Our client is a global supplier of sterile injectable pharmaceutical products. They currently market and distribute a portfolio of sterile injectable drugs. Our state-of-the-art research and development organization has a robust pipeline of products in development that we will bring to regulated and semi-regulated markets around the world.
Key Responsibilities
* The understanding of HPRA BoH requirements for hosting a market authorisation.
* Acting as a Responsible Person for a Market Authorisation filing.
* Managing and engaging with Global Regulatory colleagues and stakeholders.
* Communicating and coordinating vendors/service providers - aligning activities and timelines.
* Building a quality system to manage the MA filing that meets HPRA requirements.
* Supporting a WDA for release of product into Europe.
* Regulatory Affairs experience in dossier creation and submission in Europe.

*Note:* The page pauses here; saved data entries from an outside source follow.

(* ===== verification/Header.v ===== *)
(** * Packet headers: the interface (src/src/network/model/header.h)

    A header class serializes into room an iterator points to, and deserializes from an
    iterator, whatever implements iterators.  [HeaderLaws] is what the packet code relies
    on: [Serialize] fills exactly the room of [GetSerializedSize] with the wire format and
    leaves the payload, [Deserialize] reads the wire format back and says how long it is. *)

From S2P Require Import Prelude Buffer BufferCorrect BufferTheorems ByteIter BufferIter.
Local Open Scope Z_scope.

Class Header (T : Type) := {
  hdr_size : T → Z;
  hdr_Serialize : ∀ {M I : Type} `{ByteIter M I}, T → I → M → res M;
  (** The object that receives the fields is an argument: its settings matter. *)
  hdr_Deserialize : ∀ {M I : Type} `{ByteIter M I}, T → I → M → res (Z * T)
}.

Class HeaderLaws (T : Type) `{Header T} := {
  (** A header that may stand in front of the payload. *)
  hdr_ok : T → list Z → Prop;
  hdr_wire : T → list Z → list Z;
  (** An object that may receive a header. *)
  hdr_accepts : T → Prop;
  (** What the receiving object holds of the header that was sent. *)
  hdr_received : T → T → list Z → T;
  hdr_wire_size h l : hdr_ok h l → Z.of_nat (length (hdr_wire h l)) = hdr_size h;
  hdr_law_Serialize {M I : Type} `{ByteIterLaws M I} m room l mk h :
    hdr_ok h l → Z.of_nat (length room) = hdr_size h →
    holds m (room ++ l) (hdr_size h) mk →
    wp (hdr_Serialize h (mk 0) m) (λ m', holds m' (hdr_wire h l ++ l) (hdr_size h) mk);
  hdr_law_Deserialize {M I : Type} `{ByteIterLaws M I} m l w mk h0 h :
    hdr_ok h l → hdr_accepts h0 → holds m (hdr_wire h l ++ l) w mk →
    hdr_Deserialize h0 (mk 0) m = Ok (hdr_size h, hdr_received h0 h l)
}.

(** ** Headers in buffers *)

Section buffers.
Context `{HeaderLaws T} (fill : Z → Z → Z).

(** A header written into the room [AddAtStart] makes is the front of the buffer; read
    back it gives the header, and removing its length the old content.  No other buffer
    changes at any point, though the block may be shared. *)
Lemma header_roundtrip b bs h (hd h0 : T) :
  heap_inv None h (b :: bs) → hdr_ok hd (view h b) → hdr_accepts h0 → 0 ≤ hdr_size hd →
  m_end b + hdr_size hd < 2 ^ 31 - 100 → Z.of_nat (length (b :: bs)) < 2 ^ 32 →
  ∃ b1 h1 h2 b2, AddAtStart fill (hdr_size hd) b h = Ok (b1, h1) ∧
    hdr_Serialize hd (Begin b1) h1 = Ok h2 ∧ heap_inv None h2 (b1 :: bs) ∧
    view h2 b1 = hdr_wire hd (view h b) ++ view h b ∧
    hdr_Deserialize h0 (Begin b1) h2 = Ok (hdr_size hd, hdr_received h0 hd (view h b)) ∧
    RemoveAtStart (hdr_size hd) b1 = Ok b2 ∧ heap_inv None h2 (b2 :: bs) ∧
    view h2 b2 = view h b ∧ ∀ o, o ∈ bs → view h2 o = view h o.
Proof.
  intros Hi Hok Hacc Hsz Hcap Hlen.
  destruct (AddAtStart_room fill (hdr_size hd) b bs h Hi Hsz Hcap Hlen) as (b1 & h1 & room & Hadd & Hroom & Hh).
  set (mk := λ p, Construct b1 (m_start b1 + p)) in *.
  assert (mk 0 = Begin b1) as Hbeg by (unfold mk, Begin; f_equal; lia).
  pose proof (hdr_law_Serialize (H1 := buffer_laws b1 bs (view h)) h1 room (view h b) mk hd Hok Hroom Hh) as Hs.
  rewrite Hbeg in Hs. destruct (hdr_Serialize hd (Begin b1) h1) as [h2|] eqn:Es; [|done]. cbn in Hs.
  pose proof (hdr_law_Deserialize (H1 := buffer_laws b1 bs (view h)) h2 (view h b) _ mk h0 hd Hok Hacc Hs) as Hd.
  rewrite Hbeg in Hd. destruct Hs as (Hi2 & Hv2 & Ho2 & _).
  pose proof (length_view b1 bs h2 Hi2) as Hl2. pose proof (window_of_live _ _ _ Hi2) as Hw2.
  pose proof (hdr_wire_size hd (view h b) Hok) as Hws. rewrite Hv2, length_app in Hl2.
  destruct (RemoveAtStart_ok b1 bs h2 Hi2 (hdr_size hd)) as (b2 & Hrm & Hi3 & Hv3 & _ & _);
    [lia|unfold window_ok in *; lia|].
  exists b1, h1, h2, b2. conj; try done.
    rewrite Hv3, Hv2. rewrite <- Hws, Nat2Z.id. apply drop_app_length.
Qed.
End buffers.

* Representing the company as the lead person with all relevant local authorities.
* Managing Regulatory Affairs activities associated with changes to MAs for all products registered in the territories under responsibility.
* For MAs, directly managing: Creation, maintenance, and management of MA current registered details.
Your Experience
* 8-10 years of professional Regulatory Affairs experience in the Pharmaceutical industry.
* Experience working with the HPRA.
* Experience reviewing regulatory dossiers.
* Excellent communication and stakeholder management skills.
* Experience working with global teams & Regulatory Authorities.